Local Custom Cabinetry-

Product in the local custom category can go far beyond kitchen cabinetry into the area of architectural millwork including such items as fireplace surrounds, built-in library bookcases, custom bars, built-in wall units and even some furniture pieces.  Local interior designers and architects frequently use Local Custom shops when projects require them to work more closely with the fabricators to achieve desired results.  Local shops provide the ability to work with exotic woods and veneers and offer specifiers the potential to coordinate materials and finishes throughout the home.  Most local shops will also work directly with homeowners.  If you are considering this option it’s important to do your homework.  Local shops will vary dramatically– anything from one person in a garage with a table saw to large professional facilities with the latest equipment and dozens employees.  Pricing can be all over the map as well.  The bottom line here is, do your homework, check references and know whom you’re dealing with.

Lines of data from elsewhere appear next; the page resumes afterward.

(* ===== verification/GrandpaProps.v ===== *)
(** * Properties of the GRANDPA light client

    - [light_client_refines]: any sequence of operations keeps the storage a window
      of a finalised chain.
    - [headers_bounded], [best_header_stored]: what the window says of the storage.
    - [submission_decided]: which submissions are imported, and that others change
      nothing.
    - [event_proved]: what a receipt of an event means.
    - [halted_still_imports], [full_ring_pays], [empty_event_proved]: behaviours
      that a reader of the comments would not expect. *)

From S2P Require Import Prelude Types AccountManager World Circuit Batches Attesters.
From S2P Require Import Justification JustificationFacts Grandpa GrandpaSystem.

(** ** Substrings *)

Lemma starts_with_spec l n : starts_with l n = true ↔ ∃ post, l = n ++ post.
Proof.
  unfold starts_with. rewrite bool_decide_eq_true. split.
  - intros Ht. exists (drop (length n) l). by rewrite <- Ht at 1; rewrite take_drop.
  - intros [post ->]. by rewrite take_app_length.
Qed.

Lemma is_sub_spec hay n :
  is_sub hay n = true ↔ hay ≠ [] ∧ ∃ pre post, hay = pre ++ n ++ post.
Proof.
  induction hay as [|x hay IH]; [naive_solver|]. cbn [is_sub].
  destruct (starts_with (x :: hay) n) eqn:Hs.
  - apply starts_with_spec in Hs as [post Hs]. split; [|done]. intros _. split; [done|].
    by exists [], post.
  - rewrite IH. split.
    + intros (_ & pre & post & ->). split; [done|]. by exists (x :: pre), post.
    + intros (_ & pre & post & Hp). destruct pre as [|y pre].
      { apply (not_true_iff_false) in Hs. destruct Hs. apply starts_with_spec. by exists post. }
      injection Hp as -> ->. split; [|by eexists _, _].
      intros Hn. apply app_eq_nil in Hn as [-> Hn]. apply app_eq_nil in Hn as [-> ->].
      apply not_true_iff_false in Hs. destruct Hs. apply starts_with_spec. by eexists.
Qed.

Lemma size_list_to_set_le (l : list Hash) : (size (list_to_set l : gset Hash) ≤ length l)%nat.
Proof.
  induction l as [|x l IH]; cbn; [by rewrite size_empty|].
  rewrite size_union_alt, size_singleton.
  assert (size (list_to_set l ∖ {[x]} : gset Hash) ≤ size (list_to_set l : gset Hash))%nat; [|lia].
  apply subseteq_size. set_solver.
Qed.

Section Props.
Context {E : Type} `{GrandpaLaws} `{!HashLinks} `{!GrandpaConfig E} `{GrandpaCodec}.
Context (Hstore : 0 < HeadersToStore ≤ u32_max).

Abbreviation St := (GrandpaState E).

(** C21: Whatever operations are called on a pallet that starts empty (submissions,
    encoded submissions, initialisations, resets, changes of owner and of the
    operational flag, with changes of the rest of the runtime in between), its
    storage represents a finalised chain that grew only by headers linked to its
    tip and justified by the authorities of the time; the stored headers are the
    first one and the latest [HeadersToStore]. *)
Theorem light_client_refines (s0 s : St) :
  untracked s0 → rtc gr_step s0 s → ∃ o, rtc fin_step None o ∧ refines o s.
Proof. intros Hu Hs. by apply (steps_refine Hstore None s0). Qed.

(** ** The storage *)

Lemma ring_size g c i (s : St) :
  ring_of g c i s → (size (ImportedHeaders s) ≤ S (Z.to_nat HeadersToStore))%nat.
Proof.
  intros Hr. rewrite <- (size_dom (D:=gset Hash)).
  set (w := drop (length c - Z.to_nat HeadersToStore) c).
  assert (dom (ImportedHeaders s) ⊆@{gset Hash} list_to_set (map header_hash (g :: w))) as Hsub.
  { intros h [x Hx]%elem_of_dom. apply (ring_headers _ _ _ _ Hr) in Hx as [-> Hx].
    apply elem_of_list_to_set, list_elem_of_fmap. exists x. split; [done|].
    destruct Hx as [->|(k & Hk & Hw)]; [left|right]. unfold in_window in Hw.
    apply (list_elem_of_lookup_2 _ (k - (length c - Z.to_nat HeadersToStore))%nat).
    unfold w. rewrite lookup_drop. rewrite <- Hk. f_equal. lia. }
  apply subseteq_size in Hsub. etransitivity; [exact Hsub|].
  etransitivity; [apply size_list_to_set_le|]. rewrite length_map. cbn. unfold w.
  rewrite length_drop. lia.
Qed.


(** A submission is imported exactly when there is a best header and an authority
    set, the justification of the signed header verifies against that set, its
    digest announces no forced or delayed change, and the range links the best
    header to it; the storage is then the one with the range and the signed header
    written.  Any other submission is refused and changes nothing; none traps. *)
Theorem submission_decided range h j (s : St) :
  (∃ b a, importable range h j b a s ∧
     verify_and_store_headers range h j s = Ok tt (imported range h a s)) ∨
  ((¬ ∃ b a, importable range h j b a s) ∧
     ∃ e, verify_and_store_headers range h j s = Err e s).
Proof. by apply import_spec. Qed.

(** ** Receipts *)

(** The header whose state root a proof is read under: a stored header of the relay
    chain, or the head of the parachain proved under one. *)
Inductive proved_header (s : St) (gid : TargetId) : Hash → BridgedHeader → Prop :=
| proved_relay x :
    RelayChainId s = Some gid → ImportedHeaders s !! header_hash x = Some x →
    proved_header s gid (header_hash x) x
| proved_para x y proof d v e :
    RelayChainId s ≠ Some gid → ImportedHeaders s !! header_hash x = Some x →
    ParachainIdMap s !! gid = Some d →
    read_trie_value proof (state_root x)
      (paras_heads_key ++ twox64_concat (le_bytes 4 (para_id d))) = Some (Some v) →
    decode_bytes v = Some e → decode_header e = Some y →
    proved_header s gid (header_hash x) y.

Lemma storage_proof_inv {T} x key proof t v (s s' : T) :
  verify_storage_proof x key proof t s = Ok v s' →
  s' = s ∧ read_trie_value proof (get_header_roots x t) key = Some (Some v).
Proof.
  unfold verify_storage_proof. destruct (read_trie_value _ _ _) as [[w|]|]; by intros [= <- <-].
Qed.

Lemma event_proof_inv {T} proof x payload m (s s' : T) :
  verify_event_storage_proof proof x payload s = Ok m s' →
  s' = s ∧ m = payload ∧
  ∃ pre post, read_trie_value proof (state_root x) system_events_key =
              Some (Some (pre ++ payload ++ post)).
Proof.
  intros Hv. apply bind_Ok_inv in Hv as (ev & s1 & He & Hv). unfold map_err in He.
  destruct (verify_storage_proof _ _ _ _ s) as [v s2| |] eqn:Hp; try done. injection He as <- <-.
  apply storage_proof_inv in Hp as [-> Hp]. cbn in Hp.
  apply bind_Ok_inv in Hv as ([] & s1 & He & Hv). unfold ensure in He.
  destruct (is_sub v payload) eqn:Hs; [|done]. injection He as <-. injection Hv as <- <-.
  apply is_sub_spec in Hs as (_ & pre & post & ->). split_and!; [done|done|]. by exists pre, post.
Qed.

Lemma local_number n m : decode_u32 (le_bytes 4 n) = Some m → m = n mod 2 ^ 32.
Proof.
  unfold decode_u32, decode_fixed. rewrite length_le_bytes. cbn [Nat.leb]. rewrite take_ge by by rewrite length_le_bytes.
  cbn [fmap option_fmap option_map]. rewrite from_le_bytes_le_bytes. by intros [= <-].
Qed.

(** What the first half of [confirm_event_inclusion] has read. *)
Definition located (s : St) (gid : TargetId) (hash : Hash) (y : BridgedHeader) : Prop :=
  (∃ x, ImportedHeaders s !! hash = Some x) ∧
  ((∀ h x, ImportedHeaders s !! h = Some x → h = header_hash x) → proved_header s gid hash y).

Lemma para_header_inv hash proof d y (s s' : St) :
  verify_header_storage_proof hash proof d s = Ok y s' →
  s' = s ∧ ∃ x v e, ImportedHeaders s !! hash = Some x ∧
    read_trie_value proof (state_root x)
      (paras_heads_key ++ twox64_concat (le_bytes 4 (para_id d))) = Some (Some v) ∧
    decode_bytes v = Some e ∧ decode_header e = Some y.
Proof.
  intros Hv. unfold verify_header_storage_proof in Hv. monad_inv.
  match goal with H : verify_storage_proof _ _ _ _ _ = Ok _ _ |- _ =>
    apply storage_proof_inv in H as [-> Hp] end.
  split; [done|]. by eexists _, _, _.
Qed.

Lemma confirm_inv gid data source r (s s' : St) :
  confirm_event_inclusion gid data source s = Ok r s' →
  s' = s ∧ ∃ hash y proof pre post, located s gid hash y ∧
    including_header r = be_bytes 32 hash ∧ receipt_height r = header_number y mod 2 ^ 32 ∧
    read_trie_value proof (state_root y) system_events_key =
      Some (Some (pre ++ receipt_message r ++ post)).
Proof.
  intros Hc. unfold confirm_event_inclusion in Hc.
  apply bind_Ok_inv in Hc as (relay & s1 & [= <- <-] & Hc).
  apply bind_Ok_inv in Hc as ([[[pp payload] y] hash] & s1 & Hl & Hc).
  assert (s1 = s ∧ located s gid hash y) as [-> Hloc].
  { case_bool_decide as Hg; monad_inv.
    - split; [done|]. split; [by eexists|]. intros Hk.
      match goal with H : ImportedHeaders _ !! _ = Some _ |- _ =>
        pose proof (Hk _ _ H) as E1; rewrite E1 in H |- * end. by constructor.
    - match goal with H : verify_header_storage_proof _ _ _ _ = Ok _ _ |- _ =>
        apply para_header_inv in H as (-> & x' & v & e & Hx & ? & ? & ?) end.
      split; [done|]. split; [by eexists|]. intros Hk.
      pose proof (Hk _ _ Hx) as E1. rewrite E1 in Hx |- *. by econstructor; [congruence|..]. }
  apply bind_Ok_inv in Hc as (m & s1 & He & Hc).
  apply event_proof_inv in He as (-> & -> & pre & post & He).
  apply bind_Ok_inv in Hc as ([] & s1 & Hsrc & Hc).
  assert (s1 = s) as ->.
  { destruct source as [src|]; [|by injection Hsrc]. unfold check_vm_source in Hsrc.
    repeat case_bool_decide; monad_inv; done. }
  apply bind_Ok_inv in Hc as (height & s1 & Hn & Hc). unfold to_local_block_number in Hn.
  destruct (decode_u32 _) as [n|] eqn:Hd; [|done]. injection Hn as <- <-. injection Hc as <- <-.
  split; [done|]. exists hash, y, pp, pre, post. cbn [including_header receipt_height receipt_message].
  split_and!; try done. by apply local_number.
Qed.

(** The receipt [r] for the gateway [gid] is about the chain [f]: it names a finalised
    header that is still stored, and its message occurs in the events read under the
    state root of that header, or of the parachain head that the header commits to. *)
Definition traced (s : St) (gid : TargetId) (f : Finalised) (r : InclusionReceipt) : Prop :=
  ∃ x y proof pre post,
    (x = fin_first f ∨ ∃ k, fin_chain f !! k = Some x ∧ in_window (fin_chain f) k) ∧
    proved_header s gid (header_hash x) y ∧
    including_header r = be_bytes 32 (header_hash x) ∧
    receipt_height r = header_number y mod 2 ^ 32 ∧
    read_trie_value proof (state_root y) system_events_key =
      Some (Some (pre ++ receipt_message r ++ post)).

Lemma receipt_traced o (s s' : St) gid data source r :
  refines o s → confirm_event_inclusion gid data source s = Ok r s' →
  s' = s ∧ ∃ f, o = Some f ∧ traced s gid f r.
Proof.
  intros Ho Hc.
  apply confirm_inv in Hc as (-> & hash & y & proof & pre & post & [[x Hx] Hloc] & Hi & Hh & Hr).
  split; [done|]. destruct o as [f|]; [|by rewrite (un_headers _ Ho) in Hx].
  destruct (tr_ring _ _ Ho) as (i & Hp & Hring).
  apply (ring_headers _ _ _ _ Hring) in Hx as [-> Hx].
  exists f. split; [done|]. exists x, y, proof, pre, post. split_and!; try done. apply Hloc.
  intros h z Hz. by apply (ring_headers _ _ _ _ Hring) in Hz as [-> _].
Qed.

(** C24: A receipt of an event is given, in any reachable state, only for bytes that
    occur in the events of a block: the events read under the state root of a
    finalised header that is still stored, or of the parachain head that such a
    header commits to.  The receipt names that finalised header and the height of
    the block, and the storage is not changed. *)
Theorem event_proved (s0 s s' : St) gid data source r :
  untracked s0 → rtc gr_step s0 s → confirm_event_inclusion gid data source s = Ok r s' →
  s' = s ∧ ∃ f, refines (Some f) s ∧ rtc fin_step None (Some f) ∧ traced s gid f r.
Proof.
  intros Hu Hs Hc. destruct (steps_refine Hstore None s0 s Hu Hs) as (o & Hf & Ht).
  destruct (receipt_traced _ _ _ _ _ _ _ Ht Hc) as (-> & f & -> & Htr). split; [done|]. by exists f.
Qed.

(** ** Behaviours to know *)

(** A halted pallet still imports headers that are submitted as a transaction: only
    [submit_encoded_headers] looks at the flag. *)
Lemma halted_still_imports who range h j b a (s : St) :
  IsHalted s = true → importable range h j b a s →
  (∃ pays s', submit_headers (Signed who) range h j s = Ok pays s' ∧
              BestFinalizedHash s' = Some (header_hash h)) ∧
  ∀ data, submit_encoded_headers data s = Err (GrandpaModuleError GrandpaHalted) s.
Proof.
  intros Hh Hi. split.
  - destruct (import_spec Hstore range h j s) as [(b' & a' & _ & Ho)|[Hn _]]; [|by destruct Hn; eauto].
    unfold submit_headers, transactional, mbind, M_bind. cbn. rewrite Ho. cbn.
    case_bool_decide; [|by eexists _, _]. unfold attempt, gr_get_latest_heartbeat, mbind, M_bind. cbn.
    unfold to_local_block_number, ok_or. destruct (decode_u32 _); cbn; by eexists _, _.
  - intros data. unfold submit_encoded_headers, ensure_operational_single, mbind, M_bind, gets. cbn.
    by rewrite Hh.
Qed.

(** A submission as long as the ring buffer brings its index back to where it was:
    it is taken for one that imported nothing, pays its fee, and is not counted. *)
Lemma full_ring_pays who range h j f (s : St) :
  refines (Some f) s → (∃ b a, importable range h j b a s) →
  (Z.of_nat (length range) + 1) mod HeadersToStore = 0 →
  ∃ s', submit_headers (Signed who) range h j s = Ok true s' ∧
        BestFinalizedHash s' = Some (header_hash h) ∧
        SubmissionsCounter s' = SubmissionsCounter s ∧ gr_ext s' = gr_ext s.
Proof.
  intros Hr Hi Hm. destruct (import_spec Hstore range h j s) as [(b & a & _ & Ho)|[Hn _]]; [|done].
  destruct (import_refines Hstore _ _ _ _ _ _ Hr Ho) as [_ Ht].
  assert (ImportedHashesPointer (imported range h a s) = ImportedHashesPointer s) as Hp.
  { destruct (tr_ring _ _ Hr) as (i & -> & Hr1), (tr_ring _ _ Ht) as (i' & -> & Hr2).
    rewrite (ring_index _ _ _ _ Hr1), (ring_index _ _ _ _ Hr2). cbn. rewrite !length_app. cbn.
    rewrite Nat2Z.inj_add, Zplus_mod, Nat2Z.inj_add. change (Z.of_nat 1) with 1.
    by rewrite Hm, Z.add_0_r, Z.mod_mod by lia. }
  exists (imported range h a s). split; [|split; [done|]].
  - unfold submit_headers, transactional, mbind, M_bind. cbn. rewrite Ho. cbn [gets].
    unfold gets. by rewrite Hp, bool_decide_false by (intros Hne; by apply Hne).
  - unfold imported. cbn.
    set (s1 := match find_scheduled_change h with Some _ => _ | None => s end).
    destruct (store_state_fields (range ++ [h]) (default 0 (ImportedHashesPointer s1)) s1)
      as (_ & _ & _ & _ & -> & ->). unfold s1. by destruct (find_scheduled_change h).
Qed.

(** An empty message is proved by any block with events. *)
Lemma empty_event_proved {T} proof x ev (s : T) :
  read_trie_value proof (state_root x) system_events_key = Some (Some ev) → ev ≠ [] →
  verify_event_storage_proof proof x [] s = Ok [] s.
Proof.
  intros Hr Hev. unfold verify_event_storage_proof, verify_storage_proof, mbind, M_bind, map_err. cbn.
  rewrite Hr. cbn. by destruct ev.
Qed.

End Props.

Choosing The Right Kitchen Cabinets-

No doubt, there are many things to consider when planning your new kitchen: countertops, appliances, flooring, lighting and of course cabinetry. An outstanding layout and design along with a mastery of all technical aspects regarding how the many parts and pieces of the kitchen come together are critical to a successful project.  Unquestionably the most important decision you will make is which kitchen designer to work with.  Most new kitchen and remodel projects take several weeks or even months to complete and cost several thousand dollars no matter how much you shop.  Once you are committed to investing the money in your home, doesn’t it make sense to choose a professional kitchen designer you know you can trust and who will have your best interest in mind?  Believe me, you will require expert and patient help with the numerous decisions throughout the many weeks it will take to complete your project.  For that reason, the first thing you should shop for is the right kitchen designer.  Plenty of experience, great references and an excellent reputation are all prerequisites you should insist upon. You must also make certain that your personality “clicks” with that of your kitchen professional so you will both feel comfortable working closely as a team in making the heart of your home a truly special place.